• _Requirement_
Using the data beneath this instruction, retype only the lines from the one that contains "attempt <? endedAt" down to the one that contains "Definition knownFence (job", both included, exactly as they appear.

[Stored data]
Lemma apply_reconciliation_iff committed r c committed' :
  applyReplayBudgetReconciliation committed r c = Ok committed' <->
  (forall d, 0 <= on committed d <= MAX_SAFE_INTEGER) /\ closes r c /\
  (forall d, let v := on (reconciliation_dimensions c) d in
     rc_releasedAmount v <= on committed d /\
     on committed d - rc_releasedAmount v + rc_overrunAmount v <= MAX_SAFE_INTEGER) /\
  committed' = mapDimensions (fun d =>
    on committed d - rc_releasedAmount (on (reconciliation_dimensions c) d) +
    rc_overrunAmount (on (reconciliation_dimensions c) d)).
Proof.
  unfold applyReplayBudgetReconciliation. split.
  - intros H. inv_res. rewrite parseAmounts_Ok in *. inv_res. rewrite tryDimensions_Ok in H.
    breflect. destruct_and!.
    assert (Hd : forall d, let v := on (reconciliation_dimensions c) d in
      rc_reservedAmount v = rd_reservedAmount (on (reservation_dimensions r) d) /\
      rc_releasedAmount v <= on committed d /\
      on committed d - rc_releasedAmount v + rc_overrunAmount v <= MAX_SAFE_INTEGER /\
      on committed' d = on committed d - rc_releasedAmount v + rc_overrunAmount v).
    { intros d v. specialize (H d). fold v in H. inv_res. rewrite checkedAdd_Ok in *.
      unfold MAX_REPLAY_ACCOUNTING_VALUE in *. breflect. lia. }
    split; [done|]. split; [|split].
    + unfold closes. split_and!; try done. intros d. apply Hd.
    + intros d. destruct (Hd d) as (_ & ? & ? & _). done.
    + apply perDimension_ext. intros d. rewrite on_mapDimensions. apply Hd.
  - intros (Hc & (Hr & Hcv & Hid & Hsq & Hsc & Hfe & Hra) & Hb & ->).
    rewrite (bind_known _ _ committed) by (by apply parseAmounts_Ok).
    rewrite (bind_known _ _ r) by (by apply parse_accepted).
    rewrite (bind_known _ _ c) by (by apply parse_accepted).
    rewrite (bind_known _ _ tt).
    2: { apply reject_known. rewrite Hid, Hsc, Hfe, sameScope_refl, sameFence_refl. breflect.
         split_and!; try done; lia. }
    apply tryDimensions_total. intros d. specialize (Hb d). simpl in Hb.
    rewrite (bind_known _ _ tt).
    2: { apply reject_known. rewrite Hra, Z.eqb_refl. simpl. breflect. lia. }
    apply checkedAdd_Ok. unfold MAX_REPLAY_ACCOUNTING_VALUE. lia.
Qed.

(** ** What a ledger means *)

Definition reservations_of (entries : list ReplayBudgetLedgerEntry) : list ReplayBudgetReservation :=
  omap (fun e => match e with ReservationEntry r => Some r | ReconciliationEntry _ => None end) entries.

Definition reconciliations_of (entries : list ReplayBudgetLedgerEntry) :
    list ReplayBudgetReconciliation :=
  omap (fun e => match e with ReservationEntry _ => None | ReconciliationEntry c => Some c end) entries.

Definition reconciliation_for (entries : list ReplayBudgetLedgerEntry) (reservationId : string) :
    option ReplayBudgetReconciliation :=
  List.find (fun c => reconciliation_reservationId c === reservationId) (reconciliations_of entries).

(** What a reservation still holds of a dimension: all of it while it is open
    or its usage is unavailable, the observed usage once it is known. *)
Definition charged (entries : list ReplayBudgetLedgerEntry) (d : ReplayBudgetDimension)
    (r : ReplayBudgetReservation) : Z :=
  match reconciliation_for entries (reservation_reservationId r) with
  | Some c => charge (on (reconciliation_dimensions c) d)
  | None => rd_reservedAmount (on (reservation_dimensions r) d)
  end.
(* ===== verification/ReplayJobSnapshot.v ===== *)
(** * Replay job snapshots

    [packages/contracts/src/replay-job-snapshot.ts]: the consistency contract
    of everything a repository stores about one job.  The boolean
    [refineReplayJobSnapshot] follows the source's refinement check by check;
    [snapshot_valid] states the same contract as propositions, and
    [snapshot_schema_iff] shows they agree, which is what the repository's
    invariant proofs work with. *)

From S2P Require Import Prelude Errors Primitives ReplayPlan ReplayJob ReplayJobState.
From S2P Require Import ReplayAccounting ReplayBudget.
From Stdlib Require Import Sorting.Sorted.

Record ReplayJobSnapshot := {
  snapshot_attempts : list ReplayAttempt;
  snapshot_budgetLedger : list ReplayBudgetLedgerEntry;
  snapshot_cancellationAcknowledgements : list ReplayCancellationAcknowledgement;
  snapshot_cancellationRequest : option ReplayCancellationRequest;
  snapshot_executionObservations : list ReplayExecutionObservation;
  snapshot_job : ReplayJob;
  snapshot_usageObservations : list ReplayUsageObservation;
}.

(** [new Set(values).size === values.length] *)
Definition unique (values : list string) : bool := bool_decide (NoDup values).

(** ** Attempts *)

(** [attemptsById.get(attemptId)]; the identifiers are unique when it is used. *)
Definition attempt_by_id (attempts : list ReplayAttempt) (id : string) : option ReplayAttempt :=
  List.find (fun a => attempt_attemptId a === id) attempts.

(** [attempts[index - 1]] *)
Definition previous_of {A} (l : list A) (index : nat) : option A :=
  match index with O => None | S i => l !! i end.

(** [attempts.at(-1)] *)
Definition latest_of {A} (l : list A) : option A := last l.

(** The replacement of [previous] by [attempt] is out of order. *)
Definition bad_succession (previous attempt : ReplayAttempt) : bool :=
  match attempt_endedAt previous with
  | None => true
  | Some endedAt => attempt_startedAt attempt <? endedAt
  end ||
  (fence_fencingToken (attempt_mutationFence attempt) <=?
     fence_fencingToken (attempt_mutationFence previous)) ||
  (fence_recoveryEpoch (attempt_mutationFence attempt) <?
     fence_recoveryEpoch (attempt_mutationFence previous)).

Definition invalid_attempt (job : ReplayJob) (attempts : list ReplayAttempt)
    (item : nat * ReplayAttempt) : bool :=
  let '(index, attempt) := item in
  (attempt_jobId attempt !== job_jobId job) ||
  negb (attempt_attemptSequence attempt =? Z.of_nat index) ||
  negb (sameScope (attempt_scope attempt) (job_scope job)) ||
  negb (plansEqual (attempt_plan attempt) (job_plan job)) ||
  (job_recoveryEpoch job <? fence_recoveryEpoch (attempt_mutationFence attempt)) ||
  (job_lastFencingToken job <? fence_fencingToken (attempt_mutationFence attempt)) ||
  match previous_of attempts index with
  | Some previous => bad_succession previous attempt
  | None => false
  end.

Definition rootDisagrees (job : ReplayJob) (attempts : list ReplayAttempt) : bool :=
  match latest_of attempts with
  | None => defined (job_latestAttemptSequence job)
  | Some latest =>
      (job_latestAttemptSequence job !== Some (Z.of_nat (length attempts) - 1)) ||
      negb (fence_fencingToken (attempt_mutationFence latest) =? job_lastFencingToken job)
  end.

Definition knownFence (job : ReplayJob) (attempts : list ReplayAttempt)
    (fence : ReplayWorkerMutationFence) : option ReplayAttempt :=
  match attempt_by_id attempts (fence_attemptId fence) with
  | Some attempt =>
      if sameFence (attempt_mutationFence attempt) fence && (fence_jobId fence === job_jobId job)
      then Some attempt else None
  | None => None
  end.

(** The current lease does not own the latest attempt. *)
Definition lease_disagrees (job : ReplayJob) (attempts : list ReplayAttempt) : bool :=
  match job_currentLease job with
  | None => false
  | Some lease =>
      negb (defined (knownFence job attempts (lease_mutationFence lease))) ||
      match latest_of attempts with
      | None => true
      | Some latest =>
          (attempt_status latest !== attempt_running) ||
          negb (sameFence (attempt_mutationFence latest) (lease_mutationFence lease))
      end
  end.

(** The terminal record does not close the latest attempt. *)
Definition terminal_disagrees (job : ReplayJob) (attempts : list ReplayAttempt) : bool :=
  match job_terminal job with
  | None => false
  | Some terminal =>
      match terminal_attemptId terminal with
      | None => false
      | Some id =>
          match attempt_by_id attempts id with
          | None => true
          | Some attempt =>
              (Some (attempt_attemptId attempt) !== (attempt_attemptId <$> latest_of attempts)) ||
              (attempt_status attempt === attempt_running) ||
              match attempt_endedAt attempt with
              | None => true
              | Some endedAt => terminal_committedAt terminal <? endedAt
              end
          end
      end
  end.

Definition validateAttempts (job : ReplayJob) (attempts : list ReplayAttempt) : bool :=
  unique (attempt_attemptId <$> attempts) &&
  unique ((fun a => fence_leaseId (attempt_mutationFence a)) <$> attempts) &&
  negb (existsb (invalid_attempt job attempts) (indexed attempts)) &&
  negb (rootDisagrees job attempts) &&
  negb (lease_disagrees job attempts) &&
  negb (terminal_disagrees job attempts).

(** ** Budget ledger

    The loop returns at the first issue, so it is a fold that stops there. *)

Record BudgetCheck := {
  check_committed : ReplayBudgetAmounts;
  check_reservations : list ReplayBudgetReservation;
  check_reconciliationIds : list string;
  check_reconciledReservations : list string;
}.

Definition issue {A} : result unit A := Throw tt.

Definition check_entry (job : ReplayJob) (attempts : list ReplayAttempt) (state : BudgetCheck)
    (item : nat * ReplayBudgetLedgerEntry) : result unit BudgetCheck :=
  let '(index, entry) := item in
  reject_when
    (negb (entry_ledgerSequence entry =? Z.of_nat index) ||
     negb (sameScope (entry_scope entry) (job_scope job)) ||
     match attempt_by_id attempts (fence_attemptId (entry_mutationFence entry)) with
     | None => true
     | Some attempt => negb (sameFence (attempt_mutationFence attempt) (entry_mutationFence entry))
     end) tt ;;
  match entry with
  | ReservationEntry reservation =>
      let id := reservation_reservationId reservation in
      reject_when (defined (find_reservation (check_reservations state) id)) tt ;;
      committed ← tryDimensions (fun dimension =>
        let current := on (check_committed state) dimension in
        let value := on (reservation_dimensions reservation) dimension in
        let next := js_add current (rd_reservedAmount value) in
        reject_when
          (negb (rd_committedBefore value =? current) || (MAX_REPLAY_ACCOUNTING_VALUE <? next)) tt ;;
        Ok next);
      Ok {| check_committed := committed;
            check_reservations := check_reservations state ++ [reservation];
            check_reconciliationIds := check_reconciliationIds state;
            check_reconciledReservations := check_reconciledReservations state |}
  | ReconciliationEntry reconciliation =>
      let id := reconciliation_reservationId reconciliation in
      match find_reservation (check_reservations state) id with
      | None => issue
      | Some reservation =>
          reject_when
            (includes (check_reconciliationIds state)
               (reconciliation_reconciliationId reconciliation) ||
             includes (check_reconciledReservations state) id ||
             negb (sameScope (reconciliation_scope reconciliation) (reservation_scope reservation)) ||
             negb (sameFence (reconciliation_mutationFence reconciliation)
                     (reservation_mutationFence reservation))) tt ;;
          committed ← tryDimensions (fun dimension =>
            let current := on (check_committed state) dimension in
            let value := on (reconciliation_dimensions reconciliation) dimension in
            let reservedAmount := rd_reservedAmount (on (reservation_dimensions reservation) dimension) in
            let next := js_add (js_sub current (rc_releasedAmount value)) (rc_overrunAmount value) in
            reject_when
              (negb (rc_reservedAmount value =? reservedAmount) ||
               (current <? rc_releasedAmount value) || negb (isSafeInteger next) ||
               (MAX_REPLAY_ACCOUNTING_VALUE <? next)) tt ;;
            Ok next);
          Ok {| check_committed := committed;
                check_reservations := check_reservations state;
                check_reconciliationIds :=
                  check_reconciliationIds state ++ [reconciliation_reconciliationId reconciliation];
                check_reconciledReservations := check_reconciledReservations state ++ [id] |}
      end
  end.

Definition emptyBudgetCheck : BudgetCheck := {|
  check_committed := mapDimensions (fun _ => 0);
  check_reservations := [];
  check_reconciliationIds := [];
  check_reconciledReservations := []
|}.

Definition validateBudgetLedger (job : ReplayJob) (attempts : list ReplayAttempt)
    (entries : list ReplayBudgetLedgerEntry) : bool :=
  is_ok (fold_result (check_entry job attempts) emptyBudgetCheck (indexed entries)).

==

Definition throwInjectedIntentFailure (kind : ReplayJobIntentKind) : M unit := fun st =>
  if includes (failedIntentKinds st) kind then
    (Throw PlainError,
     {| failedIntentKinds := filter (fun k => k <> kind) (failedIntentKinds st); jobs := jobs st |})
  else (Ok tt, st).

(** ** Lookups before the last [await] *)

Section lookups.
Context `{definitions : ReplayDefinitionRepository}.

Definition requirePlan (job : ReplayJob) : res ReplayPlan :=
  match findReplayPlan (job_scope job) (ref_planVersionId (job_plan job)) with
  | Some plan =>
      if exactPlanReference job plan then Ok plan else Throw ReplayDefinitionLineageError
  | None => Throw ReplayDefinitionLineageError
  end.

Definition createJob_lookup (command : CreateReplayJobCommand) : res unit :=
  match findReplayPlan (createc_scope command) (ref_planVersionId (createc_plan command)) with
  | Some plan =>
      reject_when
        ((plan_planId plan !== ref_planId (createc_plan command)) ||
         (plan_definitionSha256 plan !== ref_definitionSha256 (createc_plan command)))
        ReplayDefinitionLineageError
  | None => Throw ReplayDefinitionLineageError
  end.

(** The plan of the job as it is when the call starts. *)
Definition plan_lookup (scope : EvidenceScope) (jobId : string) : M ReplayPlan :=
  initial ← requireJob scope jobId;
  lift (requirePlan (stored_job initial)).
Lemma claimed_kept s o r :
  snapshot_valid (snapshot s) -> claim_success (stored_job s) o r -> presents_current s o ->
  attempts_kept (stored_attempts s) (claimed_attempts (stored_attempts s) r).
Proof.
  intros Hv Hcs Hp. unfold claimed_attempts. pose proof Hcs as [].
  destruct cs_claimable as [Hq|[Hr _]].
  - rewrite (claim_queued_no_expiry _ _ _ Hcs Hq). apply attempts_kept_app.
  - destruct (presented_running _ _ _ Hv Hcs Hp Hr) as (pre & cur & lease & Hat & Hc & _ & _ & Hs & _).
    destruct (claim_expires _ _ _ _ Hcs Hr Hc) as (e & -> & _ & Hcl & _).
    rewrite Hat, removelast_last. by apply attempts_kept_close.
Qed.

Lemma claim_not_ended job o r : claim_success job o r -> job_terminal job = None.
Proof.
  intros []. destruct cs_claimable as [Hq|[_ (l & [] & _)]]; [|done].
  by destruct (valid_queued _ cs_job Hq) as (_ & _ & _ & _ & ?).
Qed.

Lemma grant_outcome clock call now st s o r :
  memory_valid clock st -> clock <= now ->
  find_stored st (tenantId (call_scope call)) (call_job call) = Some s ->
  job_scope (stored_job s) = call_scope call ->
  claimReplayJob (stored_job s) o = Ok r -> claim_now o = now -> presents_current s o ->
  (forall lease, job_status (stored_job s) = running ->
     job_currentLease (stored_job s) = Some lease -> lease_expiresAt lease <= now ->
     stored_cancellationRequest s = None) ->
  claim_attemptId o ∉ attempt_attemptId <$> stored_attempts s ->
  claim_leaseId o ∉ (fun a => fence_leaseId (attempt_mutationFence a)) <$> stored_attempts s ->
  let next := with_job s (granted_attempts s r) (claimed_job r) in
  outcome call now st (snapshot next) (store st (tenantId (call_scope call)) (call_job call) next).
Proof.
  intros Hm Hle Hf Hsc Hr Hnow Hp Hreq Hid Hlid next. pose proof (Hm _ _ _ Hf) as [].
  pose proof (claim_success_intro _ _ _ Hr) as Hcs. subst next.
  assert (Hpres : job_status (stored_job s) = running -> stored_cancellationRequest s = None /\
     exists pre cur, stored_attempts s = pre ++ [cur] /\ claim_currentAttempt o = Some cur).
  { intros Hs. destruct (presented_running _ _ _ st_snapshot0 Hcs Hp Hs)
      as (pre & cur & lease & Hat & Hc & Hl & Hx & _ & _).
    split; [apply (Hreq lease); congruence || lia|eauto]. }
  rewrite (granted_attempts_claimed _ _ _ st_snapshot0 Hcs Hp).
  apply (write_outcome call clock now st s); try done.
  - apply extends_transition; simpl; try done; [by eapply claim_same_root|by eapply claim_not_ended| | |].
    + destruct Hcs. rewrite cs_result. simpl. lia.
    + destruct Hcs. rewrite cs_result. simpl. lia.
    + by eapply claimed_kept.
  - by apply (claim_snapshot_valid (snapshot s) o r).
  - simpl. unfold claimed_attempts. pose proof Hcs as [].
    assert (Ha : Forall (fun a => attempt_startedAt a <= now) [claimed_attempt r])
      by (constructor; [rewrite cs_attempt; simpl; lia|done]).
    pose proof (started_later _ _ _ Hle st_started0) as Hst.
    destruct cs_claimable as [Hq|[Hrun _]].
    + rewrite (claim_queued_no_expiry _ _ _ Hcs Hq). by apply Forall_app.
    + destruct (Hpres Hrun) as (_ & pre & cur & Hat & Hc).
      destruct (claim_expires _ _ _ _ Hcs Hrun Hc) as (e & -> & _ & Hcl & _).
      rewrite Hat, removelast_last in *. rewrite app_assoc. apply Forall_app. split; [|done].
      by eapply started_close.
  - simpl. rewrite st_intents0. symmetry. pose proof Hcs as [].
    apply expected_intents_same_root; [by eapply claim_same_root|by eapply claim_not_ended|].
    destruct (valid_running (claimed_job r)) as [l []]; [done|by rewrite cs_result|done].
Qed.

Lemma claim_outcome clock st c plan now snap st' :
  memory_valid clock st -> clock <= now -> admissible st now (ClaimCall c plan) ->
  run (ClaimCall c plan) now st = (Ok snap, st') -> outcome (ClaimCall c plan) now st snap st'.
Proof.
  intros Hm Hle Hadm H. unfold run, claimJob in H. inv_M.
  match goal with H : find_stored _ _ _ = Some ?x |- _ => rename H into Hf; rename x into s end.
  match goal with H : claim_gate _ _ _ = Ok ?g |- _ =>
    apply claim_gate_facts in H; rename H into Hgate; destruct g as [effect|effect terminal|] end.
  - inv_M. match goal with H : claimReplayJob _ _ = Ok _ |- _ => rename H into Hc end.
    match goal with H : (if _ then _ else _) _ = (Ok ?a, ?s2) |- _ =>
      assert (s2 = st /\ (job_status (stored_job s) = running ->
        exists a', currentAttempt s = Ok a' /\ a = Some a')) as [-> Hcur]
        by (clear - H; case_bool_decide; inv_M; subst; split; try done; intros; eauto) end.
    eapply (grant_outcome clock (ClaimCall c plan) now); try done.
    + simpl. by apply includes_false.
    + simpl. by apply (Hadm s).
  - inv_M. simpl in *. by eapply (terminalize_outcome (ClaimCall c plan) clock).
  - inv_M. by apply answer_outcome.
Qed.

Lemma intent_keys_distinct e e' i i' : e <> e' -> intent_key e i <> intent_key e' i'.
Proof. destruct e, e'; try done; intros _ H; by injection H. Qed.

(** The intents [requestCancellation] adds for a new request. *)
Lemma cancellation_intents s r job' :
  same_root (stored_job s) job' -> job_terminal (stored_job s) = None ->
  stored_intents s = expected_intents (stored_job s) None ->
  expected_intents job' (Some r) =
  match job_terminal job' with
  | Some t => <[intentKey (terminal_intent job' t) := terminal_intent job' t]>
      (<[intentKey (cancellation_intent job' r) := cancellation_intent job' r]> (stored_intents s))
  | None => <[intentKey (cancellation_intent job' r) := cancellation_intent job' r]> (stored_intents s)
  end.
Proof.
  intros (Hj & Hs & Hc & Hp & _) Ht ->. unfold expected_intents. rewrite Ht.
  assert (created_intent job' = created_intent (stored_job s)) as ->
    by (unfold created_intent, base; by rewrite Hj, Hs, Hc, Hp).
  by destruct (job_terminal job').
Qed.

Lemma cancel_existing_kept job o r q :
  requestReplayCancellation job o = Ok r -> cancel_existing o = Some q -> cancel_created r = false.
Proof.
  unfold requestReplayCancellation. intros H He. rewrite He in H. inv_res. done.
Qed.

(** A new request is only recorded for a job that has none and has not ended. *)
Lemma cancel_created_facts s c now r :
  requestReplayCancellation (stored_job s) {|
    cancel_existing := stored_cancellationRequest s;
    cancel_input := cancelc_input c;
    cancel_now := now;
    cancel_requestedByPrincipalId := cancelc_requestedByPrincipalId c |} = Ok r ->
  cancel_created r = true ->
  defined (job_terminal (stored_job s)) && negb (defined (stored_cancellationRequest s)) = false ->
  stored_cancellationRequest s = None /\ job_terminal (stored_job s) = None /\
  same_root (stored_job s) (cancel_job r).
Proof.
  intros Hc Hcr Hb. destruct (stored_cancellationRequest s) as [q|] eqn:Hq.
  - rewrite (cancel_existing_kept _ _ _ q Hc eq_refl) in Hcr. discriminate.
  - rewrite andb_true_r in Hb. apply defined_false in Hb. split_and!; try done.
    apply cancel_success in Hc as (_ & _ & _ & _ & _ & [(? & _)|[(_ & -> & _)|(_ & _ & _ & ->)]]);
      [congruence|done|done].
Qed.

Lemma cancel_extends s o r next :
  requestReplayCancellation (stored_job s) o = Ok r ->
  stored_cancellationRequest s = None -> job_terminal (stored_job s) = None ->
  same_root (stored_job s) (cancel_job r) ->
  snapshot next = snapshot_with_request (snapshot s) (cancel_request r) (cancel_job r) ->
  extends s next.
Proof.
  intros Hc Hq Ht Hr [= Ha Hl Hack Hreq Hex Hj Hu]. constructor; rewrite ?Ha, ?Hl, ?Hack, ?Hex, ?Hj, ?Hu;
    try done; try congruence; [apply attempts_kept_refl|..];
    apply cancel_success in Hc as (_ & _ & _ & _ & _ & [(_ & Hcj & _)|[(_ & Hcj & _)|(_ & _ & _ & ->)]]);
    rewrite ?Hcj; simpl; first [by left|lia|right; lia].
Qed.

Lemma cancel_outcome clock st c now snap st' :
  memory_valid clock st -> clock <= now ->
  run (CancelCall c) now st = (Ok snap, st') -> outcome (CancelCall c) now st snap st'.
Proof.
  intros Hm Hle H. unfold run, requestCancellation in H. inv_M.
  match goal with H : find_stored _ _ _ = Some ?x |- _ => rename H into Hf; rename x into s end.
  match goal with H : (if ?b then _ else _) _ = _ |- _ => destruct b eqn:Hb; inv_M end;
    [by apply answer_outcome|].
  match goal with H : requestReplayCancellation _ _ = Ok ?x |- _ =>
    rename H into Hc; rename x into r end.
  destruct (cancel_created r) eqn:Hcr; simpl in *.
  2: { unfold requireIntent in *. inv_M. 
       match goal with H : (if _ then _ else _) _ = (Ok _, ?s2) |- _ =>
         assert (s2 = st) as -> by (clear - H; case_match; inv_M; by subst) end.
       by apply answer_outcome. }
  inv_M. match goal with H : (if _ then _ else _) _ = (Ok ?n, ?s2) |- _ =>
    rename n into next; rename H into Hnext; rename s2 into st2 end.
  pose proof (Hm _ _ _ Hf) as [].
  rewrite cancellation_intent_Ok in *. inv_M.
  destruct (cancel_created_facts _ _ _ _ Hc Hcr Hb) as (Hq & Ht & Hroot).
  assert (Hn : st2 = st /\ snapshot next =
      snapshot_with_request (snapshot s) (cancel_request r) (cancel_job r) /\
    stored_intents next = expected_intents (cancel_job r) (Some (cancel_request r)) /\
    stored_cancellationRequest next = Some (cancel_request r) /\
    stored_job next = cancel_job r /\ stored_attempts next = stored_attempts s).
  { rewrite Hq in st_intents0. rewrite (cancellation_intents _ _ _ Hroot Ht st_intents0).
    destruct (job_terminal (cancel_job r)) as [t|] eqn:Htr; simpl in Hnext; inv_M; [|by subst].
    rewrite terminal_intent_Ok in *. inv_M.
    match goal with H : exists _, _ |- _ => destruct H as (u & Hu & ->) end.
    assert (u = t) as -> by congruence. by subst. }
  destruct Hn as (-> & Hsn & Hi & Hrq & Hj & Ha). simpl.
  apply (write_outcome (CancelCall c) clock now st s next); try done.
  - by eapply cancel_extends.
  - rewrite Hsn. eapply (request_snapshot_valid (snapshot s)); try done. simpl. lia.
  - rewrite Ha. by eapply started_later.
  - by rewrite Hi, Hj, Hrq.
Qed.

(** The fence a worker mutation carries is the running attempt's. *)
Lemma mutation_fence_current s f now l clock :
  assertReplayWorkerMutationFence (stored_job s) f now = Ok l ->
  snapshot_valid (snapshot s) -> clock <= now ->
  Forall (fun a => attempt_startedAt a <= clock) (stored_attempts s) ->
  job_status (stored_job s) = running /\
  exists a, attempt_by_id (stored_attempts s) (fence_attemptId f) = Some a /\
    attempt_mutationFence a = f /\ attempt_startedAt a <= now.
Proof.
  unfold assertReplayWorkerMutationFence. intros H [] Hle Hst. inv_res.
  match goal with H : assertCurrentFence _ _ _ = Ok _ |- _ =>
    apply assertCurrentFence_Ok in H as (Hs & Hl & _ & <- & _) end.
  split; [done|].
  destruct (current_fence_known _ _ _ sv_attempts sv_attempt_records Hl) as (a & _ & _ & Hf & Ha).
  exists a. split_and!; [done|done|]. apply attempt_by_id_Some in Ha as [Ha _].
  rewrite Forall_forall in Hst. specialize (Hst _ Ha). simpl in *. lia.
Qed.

• _Answer to this task_
  | Some endedAt => attempt_startedAt attempt <? endedAt
  end ||
  (fence_fencingToken (attempt_mutationFence attempt) <=?
     fence_fencingToken (attempt_mutationFence previous)) ||
  (fence_recoveryEpoch (attempt_mutationFence attempt) <?
     fence_recoveryEpoch (attempt_mutationFence previous)).

Definition invalid_attempt (job : ReplayJob) (attempts : list ReplayAttempt)
    (item : nat * ReplayAttempt) : bool :=
  let '(index, attempt) := item in
  (attempt_jobId attempt !== job_jobId job) ||
  negb (attempt_attemptSequence attempt =? Z.of_nat index) ||
  negb (sameScope (attempt_scope attempt) (job_scope job)) ||
  negb (plansEqual (attempt_plan attempt) (job_plan job)) ||
  (job_recoveryEpoch job <? fence_recoveryEpoch (attempt_mutationFence attempt)) ||
  (job_lastFencingToken job <? fence_fencingToken (attempt_mutationFence attempt)) ||
  match previous_of attempts index with
  | Some previous => bad_succession previous attempt
  | None => false
  end.

Definition rootDisagrees (job : ReplayJob) (attempts : list ReplayAttempt) : bool :=
  match latest_of attempts with
  | None => defined (job_latestAttemptSequence job)
  | Some latest =>
      (job_latestAttemptSequence job !== Some (Z.of_nat (length attempts) - 1)) ||
      negb (fence_fencingToken (attempt_mutationFence latest) =? job_lastFencingToken job)
  end.

Definition knownFence (job : ReplayJob) (attempts : list ReplayAttempt)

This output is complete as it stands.